Especialistas questionam os riscos envolvidos no fato de que usuários estão atribuindo credibilidade quase absoluta a sistemas que geram respostas estatísticas, sem compreensão real do conteúdo.

“As pessoas sempre precisam acreditar em algo mágico, que alguém nos diga o que fazer, porque assim não somos nós que decidimos, é um outro. Essa busca por uma resposta rápida e mágica é nossa parte infantil”, avalia Mirta Cohen, da Associação Psicanalítica Argentina (APA).

A psiquiatra Patricia O’Donnell, também membro da APA, faz outro alerta: “Essas respostas instantâneas ignoram nossas emoções e pensamentos, sem a necessidade de um tempo de espera, reflexão e elaboração”.

Impactos psicossociais em estudo

Dados do MIT Media Lab e OpenAI (março) indicam correlação entre uso intenso do ChatGPT e relatos de dependência emocional, uso problemático e solidão.
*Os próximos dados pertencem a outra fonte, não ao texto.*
Lemma user_slots_a0 : A0 ∉ user_slots.*1.
Proof.
  intros ([r o] & E & Hin)%list_elem_of_fmap. cbn [fst] in E. subst r. by destruct (user_slots_inv _ _ Hin).
Qed.

(** What userret does: the registers are those of the trapframe. *)
Lemma userret_restores F s :
  frame_at F (legal SATP (regs s A0)) ->
  let s1 := userret s in
  (forall r, regs s1 r = word s (F + slot r)) /\ csrs s1 SATP = legal SATP (regs s A0) /\
  word s1 = word s /\ pc s1 = csrs s SEPC /\ mode s1 = (if Z.testbit (csrs s MSTATUS) 8 then 1 else 0).
Proof.
  intros HF. cbv zeta. rewrite userret_parts.
  destruct (exit_base_run s) as (Ea1 & Ea2 & Ea3). remember (run exit_base s) as sa eqn:Hsa in *. clear Hsa.
  assert (EF : frame_at F (csrs sa SATP)) by (by rewrite Ea1, fn_lookup_insert).
  destruct (run_lds A0 user_slots sa user_regs_nodup) as (Eb1 & Eb2 & _ & _ & Eb5 & Eb6).
  { intros o Ho. by destruct (user_slots_inv _ _ Ho). }
  remember (run (lds A0 user_slots) sa) as sb eqn:Hsb in *. clear Hsb.
  destruct (exit_a0_run F sb) as (Ec1 & Ec2 & Ec3); [by rewrite Eb1|by rewrite (Eb5 _ user_slots_a0)|].
  remember (run exit_a0 sb) as sc eqn:Hsc in *. clear Hsc.
  rewrite sret_regs, sret_csrs, sret_word, sret_pc, sret_mode, Ec1, Ec2, Ec3, Eb1, Eb2, Ea1, Ea3 by done. split_and!.
  - intros r. destruct (decide (r = A0)) as [->|Hr]; [by rewrite fn_lookup_insert|].
    rewrite fn_lookup_insert_ne by done. rewrite (Eb6 r (slot r) (user_slots_elem r Hr)). unfold va.
    rewrite Ea2, (frame_addr F), Ea3; [done|done|]. pose proof (slot_range r). lia.
  - apply fn_lookup_insert.
  - done.
  - by apply fn_lookup_insert_ne.
  - by rewrite fn_lookup_insert_ne.
Qed.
Pesquisa do Barna Group (2024) com 1.500 adultos norte-americanos revela que 45% dos millennials usam IA semanalmente para questões pessoais, enquanto metade da Geração Z sente urgência em adotar a tecnologia.

“Estamos tão acostumados a dialogar por meios digitais que é fácil esquecermos que estamos falando com uma inteligência artificial Assim, me diz o que quero ouvir”, aponta María Pilar García Bossio, doutora em Ciências Sociais.

Fredi Vivas, engenheiro e professor de IA, lembra que o funcionamento desses sistemas é baseado em reproduções que jamais podem ser comparados a um ser humano de fato.

“Os modelos de linguagem conseguem processar muitos textos Isso pode ser percebido como se ele soubesse de tudo”.

O psicanalista Andrés Rascovsky vai na mesma linha e lembra que mesmo que a rápida evolução das IA’s generativas, as conexões humanas são insubstituíveis. “Apesar da tentativa da IA de ‘se humanizar’, ela jamais poderá igualar as conexões humanas”.

“Esperar que a IA resolva tudo pode levar ao desperdício do potencial criativo e da capacidade de criar vínculos” Paradoxalmente, tanta conexão pode acentuar a vivência da solidão, pois o sujeito, ao se afundar em satisfações temporárias e efêmeras, acaba ficando mais só”, adverte Patricia O’Donnell.